2025-01-02
In de UV -DoAS -techniek wordt een lichtstraal van een speciale lichtbron - een hogedruk Xenon -lamp - geprojecteerd langs een monitoringpad. Het licht van de Xenon -lamp is zeer intens en bevat zowel zichtbare, ultraviolette als infraroodgolflengten. Het wordt opgepikt door een ontvanger en door een optische vezel doorgegeven aan de analysator. De optische vezel maakt het mogelijk om de analysator op een andere plaats te plaatsen dan de ontvanger, die soms in een agressieve omgeving wordt geïnstalleerd.
De analysator bestaat uit een spectrometer met een lichtdetector, een computer en bijbehorende besturingselektronica. De spectrometer splitst het licht in zijn golflengten met behulp van een optisch rooster. Verschillende golflengtebereiken moeten mogelijk worden gedetecteerd voor verschillende soorten moleculen. Het rooster kan daarom worden gedraaid zodat de gewenste golflengtebereiken met hoge precisie kunnen worden gedetecteerd.
Een spectrometer werkt het beste in het ultraviolette bereik. De UV-DoAS-techniek wordt daarom voornamelijk gebruikt voor het bewaken van concentraties van moleculen die absorptie vertonen in het UV-bereik. Vervolgens wordt ook een detector voor UV -licht gebruikt. In sommige gevallen werkt de spectrometer ook goed voor moleculen met absorptie in het infraroodbereik. Vervolgens wordt de spectrometer aangevuld met een detector voor infraroodlicht en wordt de techniek vervolgens UV/IR-Doas genoemd.
Detectie van spectrum, berekeningen Het licht splitsen in het rooster wordt op de volgende manier omgezet in een gemeten spectrum. Een smalle spleet veegt voorbij voor de detector met hoge snelheid. Tijdens het vegen wordt het signaal een groot aantal keren gemeten. Het resultaat is een gemeten spectrum in het geselecteerde golflengtebereik. Deze spectrale lezing wordt honderd keer per seconde herhaald. Terwijl de sweep wordt uitgevoerd, worden de individuele spectra toegevoegd aan een gemiddelde bijbehorende evaluatie.
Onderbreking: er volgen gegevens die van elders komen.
(** Deleting leaves no entry with the deleted id, keeps every other entry in
    place, and deleting the same task again changes nothing more. *)
Theorem delete_removes_every_entry_of_the_task :
  forall (s : AppState) (T : Task),
    let s' := fire (ClickDelete T) s in
    statusesOf (id T) (tasks s') = []
    /\ (forall x, In x (tasks s') <-> In x (tasks s) /\ id x <> id T)
    /\ fire (ClickDelete T) s' = s'.
Proof.
  intros s T. cbv zeta.
  unfold fire, dispatch, handleDeleteTask. cbn [flush fold_left applyUpdate tasks].
  split; [|split].
  - unfold statusesOf. induction (tasks s) as [|x ts IH]; [reflexivity|].
    cbn [filter]. destruct (TaskId_eqb (id x) (id T)) eqn:E; cbn [negb]; [exact IH|].
    cbn [filter]. rewrite E. exact IH.
  - intro x. rewrite filter_In. split; intros [Hin Hx]; split; try exact Hin.
    + apply TaskId_eqb_neq. now destruct (TaskId_eqb (id x) (id T)).
    + apply TaskId_eqb_neq in Hx. now rewrite Hx.
  - f_equal. induction (tasks s) as [|x ts IH]; [reflexivity|].
    cbn [filter]. destruct (negb (TaskId_eqb (id x) (id T))) eqn:E; [|exact IH].
    cbn [filter]. rewrite E. now f_equal.
Qed.

Lemma map_status_absent (taskId : TaskId) (st : Status) (ts : list Task) :
  (forall x, In x ts -> id x <> taskId) ->
  map (fun task => if TaskId_eqb (id task) taskId
                   then withStatus task st else task) ts = ts.
Proof.
  intro H. rewrite <- (map_id ts) at 2. apply map_ext_in. intros x Hx.
  apply H, TaskId_eqb_neq in Hx. now rewrite Hx.
Qed.
Lemma X14_valid_packets_are_accepted_witness :
  exists st1,
    validateAdvancedBmsPacket 256
      (completed (received (removelast device_status_stream)))
      adv_static_init = Ok (true, st1) /\
    codes (idCodeTable st1) = codes idCodeTable_init.
Proof.
  apply X14_valid_packets_are_accepted.
  - unfold valid_packet. split; [vm_compute; discriminate|].
    split; [vm_compute; reflexivity|]. split; [vm_compute; reflexivity|].
    apply chain_last.
    + unfold known_code. vm_compute. right. left. reflexivity.
    + vm_compute. discriminate.
    + vm_compute. reflexivity.
  - apply all_u8_Forall. vm_compute. reflexivity.
  - vm_compute. discriminate.
  - reflexivity.
Defined.

(** ** The ASCII parser and its bounds *)

Lemma ascii_forward_within g :
  0 <= serialRxLength g ->
  match serialTxEventToNimbus g with
  | Ok g' => serialRxLength g' = serialRxLength g
  | Fault f => f = RecordOverrun
  end.
Proof.
  intros H. destruct (serialTxEventToNimbus g) as [g'|f] eqn:E.
  - apply serialTxEventToNimbus_fields in E. tauto.
  - unfold serialTxEventToNimbus in E.
    destruct (EVENT_DATA_SIZE <? serialRxLength g); congruence.
Qed.

Lemma serialRxAdvancedAscii_within st g c :
  ascii_within st g ->
  match serialRxAdvancedAscii st g c with
  | Ok r => ascii_within (fst r) (snd r)
  | Fault f => f = RecordOverrun
  end.
Proof.
  unfold ascii_within, ADVANCED_ASCII_LINE_LENGTH, ADVANCED_ASCII_MAX_LENGTH.
  intros [(Hs & Hc & HL) | [(Hs & Hc & H0 & HL) | (Hs & HL)]];
    unfold serialRxAdvancedAscii; rewrite Hs; cbv beta iota.
  - (* idle *)
    rewrite append_Ok by (unfold SERIAL_RX_BUFFER_SIZE; lia).
    cbn [rbind]. rewrite u8_small, u16_small by lia.
    destruct (c =? 10).
    + destruct (2 <? lineCharCount st + 1) eqn:E; cbn [fst snd].
      * right. left. ascii_fields. cbn [Z.eqb]. lia.
      * left. ascii_fields. lia.
    + destruct (ADVANCED_ASCII_LINE_LENGTH <? lineCharCount st + 1) eqn:E;
        cbn [fst snd]; left; ascii_fields; [lia|].
      apply Z.ltb_ge in E. unfold ADVANCED_ASCII_LINE_LENGTH in E. lia.
  - (* collecting *)
    assert (HL' : serialRxLength g <= 312)
      by (destruct (lineCharCount st =? 0); lia).
    rewrite append_Ok by (unfold SERIAL_RX_BUFFER_SIZE; lia).
    cbn [rbind]. rewrite u8_small, u16_small by lia.
    destruct (c =? 10).
    + destruct (2 <? lineCharCount st + 1) eqn:E.
      * apply Z.ltb_lt in E.
        replace (lineCharCount st =? 0) with false in HL
          by (symmetry; apply Z.eqb_neq; lia).
        destruct (ADVANCED_ASCII_MAX_LINES <? _); cbn [fst snd].
        -- right. right. ascii_fields. lia.
        -- right. left. ascii_fields. cbn [Z.eqb]. lia.
      * apply Z.ltb_ge in E.
        destruct ((lineCharCount st + 1 =? 2) && (previousChar st =? 13))
          eqn:E2.
        -- apply andb_true_iff in E2 as [E2 _]. apply Z.eqb_eq in E2.
           replace (lineCharCount st =? 0) with false in HL
             by (symmetry; apply Z.eqb_neq; lia).
           match goal with
           | |- context [serialTxEventToNimbus ?x] =>
               pose proof (ascii_forward_within x) as Hf;
               destruct (serialTxEventToNimbus x) as [g1|f]
           end; cbn [rbind fst snd].
           ++ left. ascii_fields. lia.
           ++ apply Hf. ascii_fields. lia.
        -- cbn [fst snd]. right. right. ascii_fields. lia.
    + destruct (ADVANCED_ASCII_LINE_LENGTH <? lineCharCount st + 1) eqn:E;
        cbn [fst snd]; [right; right; ascii_fields; lia|].
      apply Z.ltb_ge in E. unfold ADVANCED_ASCII_LINE_LENGTH in E.
      ascii_fields.
      destruct (ADVANCED_ASCII_MAX_LENGTH <=? serialRxLength g + 1) eqn:E2;
        cbn [fst snd]; [right; right; ascii_fields; lia|].
      apply Z.leb_gt in E2. unfold ADVANCED_ASCII_MAX_LENGTH in E2.
      right. left. ascii_fields.
      replace (lineCharCount st + 1 =? 0) with false
        by (symmetry; apply Z.eqb_neq; lia).
      lia.
  - (* error recovery *)
    destruct (c =? 10); [|cbn [fst snd]; right; right; ascii_fields; lia].
    destruct (2 <? _); [cbn [fst snd]; right; right; ascii_fields; lia|].
    destruct (_ && _); cbn [fst snd].
    + left. ascii_fields. lia.
    + right. right. ascii_fields. lia.
Qed.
De evaluatie wordt voor één golflengtebereik tegelijk uitgevoerd. Eerst wordt het gemeten spectrum gedeeld door een referentiespectrum, d.w.z. een vooraf opgenomen spectrum vrij van absorptie. Het resultaat wordt vervolgens vergeleken met een of meer vergelijkbare vooraf opgenomen absorptiespectra voor relevante moleculaire typen waarbij de respectieve concentratie bekend is. Een grootte-factor voor elk vooraf opgenomen spectrum is gevarieerd totdat de best mogelijke pasvorm voor het gemeten spectrum wordt gevonden. Het resultaat geeft de gemiddelde waarde van de concentratie van het moleculaire type (en) die zich in het monitoringpad bevonden gedurende de tijd dat het gemeten spectrum werd verzameld.